Ask HN: Why are e-books sold for the same price as printed books - neogenix
Why are e-books usually so freaking expensive?
======
PaulHoule
Value based pricing. The value of an e-book is close to the value of a p-book
to the user. The details make it a wash depending on who you are.

Some people might want to sell the p-book when they are done, but you may be
able to make copies of the e-book.

Some people like having the p-book, other people have too many books and
clutter already and like to read technical stuff on a tablet while spinning at
the gym...

There is plenty of other pathology in book pricing.

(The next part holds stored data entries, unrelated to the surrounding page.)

(** Rerouting from the very end of the current edge: the partial span
    has length zero, so the path starts with the edge's end followed by
    [2^32 - 1] NaN poses before the poses of the route itself. *)
Theorem densify_rerouting_at_edge_end ub_conv libm density_ (route : Route)
    (e : DirectionalEdge) (frame : string) (now : Z) (pub : list Path) :
  is_nonzero_number density_ = true ->
  finite_coords (coords (end_ e)) = true ->
  poses (densify ub_conv libm density_ route
           {| curr_edge := Some e; closest_pt_on_edge := coords (end_ e) |}
           frame now pub).1
  = toPose (coords (end_ e))
    :: replicate (Z.to_nat (UINT_MOD - 1)) (toMsg S754_nan S754_nan)
    ++ poses (densify ub_conv libm density_ route
                {| curr_edge := None; closest_pt_on_edge := coords (end_ e) |}
                frame now pub).1.
Proof.
  intros Hd Hfin.
  apply andb_true_iff in Hfin as [Hx Hy].
  rewrite !densify_poses. unfold partial_span.
  cbn [curr_edge closest_pt_on_edge app].
  rewrite interpolateEdge_trail, point_trail by assumption.
  reflexivity.
Qed.

Lemma densify_rerouting_at_edge_end_witness :
  let far := {| x := f32 3; y := f32 0 |} in
  let node (i : Z) (c : Coordinates) :=
    {| nodeid := i; coords := c; node_metadata := {| data := ∅ |} |} in
  let e := {| edgeid := 10; start := node 1 far; end_ := node 2 far;
              metadata := {| data := ∅ |} |} in
  let route := {| start_node := node 2 far; edges := [] |} in
  is_nonzero_number f32_0_05 = true /\ finite_coords (coords (end_ e)) = true /\
  poses (densify (fun _ => 0) no_libm f32_0_05 route
           {| curr_edge := Some e; closest_pt_on_edge := coords (end_ e) |}
           "map" 0 []).1
  = toPose (coords (end_ e))
    :: replicate (Z.to_nat (UINT_MOD - 1)) (toMsg S754_nan S754_nan)
    ++ poses (densify (fun _ => 0) no_libm f32_0_05 route
                {| curr_edge := None; closest_pt_on_edge := coords (end_ e) |}
                "map" 0 []).1.
Proof.
  cbv zeta.
  split; [reflexivity |]. split; [reflexivity |].
  apply (densify_rerouting_at_edge_end (fun _ => 0) no_libm f32_0_05);
    reflexivity.
Defined.

(** * Properties of the route server *)

Section RouteServerFacts.
Context `{Environment}.

Lemma update_parameter_eq (p : NodeParameter) (s : RouteServer) :
  update_parameter p s =
  inr match planning_time_update p with
      | Some v => set_max_planning_time v s
      | None => s
      end.
Proof.
  unfold update_parameter, planning_time_update, get_type, as_double.
  destruct (get_parameter_value p); cbn; try reflexivity.
  now destruct (decide (get_name p = "max_planning_time")).
Qed.

Lemma update_parameters_last (ps : list NodeParameter) :
  forall s : RouteServer,
    update_parameters ps s =
    inr match last (omap planning_time_update ps) with
        | Some v => set_max_planning_time v s
        | None => s
        end.
Proof.
  induction ps as [| p ps IH]; intros s; [reflexivity |].
  cbn [update_parameters omap]. rewrite update_parameter_eq. cbn.
  rewrite IH. unfold omap. cbn. fold (omap planning_time_update ps).
  destruct (planning_time_update p) as [v |]; [| reflexivity].
  rewrite last_cons.
  now destruct (last (omap planning_time_update ps)).
Qed.

Lemma update_parameters_app (ps qs : list NodeParameter) :
  forall s : RouteServer,
    update_parameters (ps ++ qs) s =
    s' ← update_parameters ps s; update_parameters qs s'.
Proof.
  induction ps as [| p ps IH]; intros s; [reflexivity |].
  cbn [app update_parameters]. rewrite update_parameter_eq. cbn.
  apply IH.
Qed.

(** The parameter callback never throws and always answers
    [successful]; what it leaves in [max_planning_time_] is the value of
    the last double parameter named max_planning_time (nothing changes
    when there is none), and a request handled in two parts gives the
    same state. *)
Theorem dynamicParametersCallback_last_wins (parameters more : list NodeParameter)
    (s : RouteServer) :
  dynamicParametersCallback parameters s =
    inr (match last (omap planning_time_update parameters) with
         | Some v => set_max_planning_time v s
         | None => s
         end,
         {| successful := true; reason := EmptyString |})
  /\ dynamicParametersCallback (parameters ++ more) s =
     (r ← dynamicParametersCallback parameters s;
      dynamicParametersCallback more r.1).
Proof.
  unfold dynamicParametersCallback. split.
  - now rewrite update_parameters_last.
  - rewrite update_parameters_app, !update_parameters_last. cbn.
    now rewrite update_parameters_last.
Qed.


(** Every run of [computeRoute] on a server that exists ends the
    current goal exactly once, with its last call: [succeeded_current]
    carrying the time between the two clock readings when the server is
    active and no cancel is requested, [terminate_all] otherwise.  A
    pending goal is accepted before that on the success path only, and
    only on a preempt request; at most one line is logged, and the
    deadline warning only on the success path, for a non-zero
    [max_planning_time_] that the duration exceeds.  The state after the
    run is the state before it with these calls added to the action
    server and these lines to the log: no other member changes.
    Without an action server the first statement already dereferences
    the null pointer. *)
Theorem computeRoute_ends_goal_once (start_time end_time : Z) (s : RouteServer) :
  match action_server_ s with
  | None => computeRoute start_time end_time s = inl NullDereference
  | Some server =>
      exists (front : list ServerCall) (final : ServerCall)
             (notes : list LogRecord),
        computeRoute start_time end_time s =
        inr {| tf_ := tf_ s; transform_listener_ := transform_listener_ s;
               graph_vis_publisher_ := graph_vis_publisher_ s;
               action_server_ :=
                 Some {| is_server_active := is_server_active server;
                         is_cancel_requested := is_cancel_requested server;
                         is_preempt_requested := is_preempt_requested server;
                         server_calls := server_calls server ++ front ++ [final] |};
               graph_loader_ := graph_loader_ s; graph_ := graph_ s;
               route_frame_ := route_frame_ s; base_frame_ := base_frame_ s;
               max_planning_time_ := max_planning_time_ s;
               dyn_params_handler_ := dyn_params_handler_ s;
               bonded := bonded s;
               logger := logger s ++ notes |}
        /\ final =
           (if is_server_active server && negb (is_cancel_requested server)
            then succeeded_current (end_time - start_time) else terminate_all)
        /\ front =
           (if (is_server_active server && negb (is_cancel_requested server))
               && is_preempt_requested server
            then [accept_pending_goal] else [])
        /\ ends_goal final = true
        /\ forallb (fun c => negb (ends_goal c)) front = true
        /\ (length notes <= 1)%nat
        /\ existsb is_warn notes =
           (is_server_active server && negb (is_cancel_requested server))
           && (is_nonzero (max_planning_time_ s)
               && fgt (seconds (end_time - start_time)) (max_planning_time_ s))
  end.
Proof.
  unfold computeRoute.
  destruct (action_server_ s) as [server |] eqn:Hserver; [| reflexivity].
  cbn [deref mbind outcome_bind].
  destruct (is_server_active server) eqn:Hactive;
    [destruct (is_cancel_requested server) eqn:Hcancel;
       [| destruct (is_preempt_requested server) eqn:Hpreempt;
          destruct (is_nonzero (max_planning_time_ s)
                    && fgt (seconds (end_time - start_time)) (max_planning_time_ s))
            eqn:Hwarn] |];
    cbn [negb andb].
  1: eexists [], terminate_all, [_].
  2: eexists [accept_pending_goal], _, [_].
  3: eexists [accept_pending_goal], _, [].
  4: eexists [], _, [_].
  5: eexists [], _, [].
  6: eexists [], terminate_all, [_].
  all: split_and!; try reflexivity; try (cbn [length]; lia).
  all: unfold server_call, set_action_server, log;
    cbn [tf_ transform_listener_ graph_vis_publisher_ action_server_
         graph_loader_ graph_ route_frame_ base_frame_ max_planning_time_
         dyn_params_handler_ bonded logger
         is_server_active is_cancel_requested is_preempt_requested server_calls];
    rewrite ?Hactive, ?Hcancel, ?Hpreempt, <- ?app_assoc, ?app_nil_r; reflexivity.
Qed.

Allegedly hardcovers are worth more than softcovers but most of the time a
used hardcover is cheaper than the softcover because: (i) softcovers are often
nicer objects to live with, and (ii) libraries and their patrons mark up and
otherwise abuse hardcovers.

------
greenyoda
Because that's apparently the price where the sellers maximize their profits.
If people stop buying e-books at that price, the sellers may drop their
prices. However, the price would still have to cover royalties, design costs,
profits, etc.

Here's an article that breaks down the various costs in print books vs.
e-books:

[http://www.davidderrico.com/cost-breakdowns-e-books-vs-
print...](http://www.davidderrico.com/cost-breakdowns-e-books-vs-printed-
books)

------
innerspirit
Greed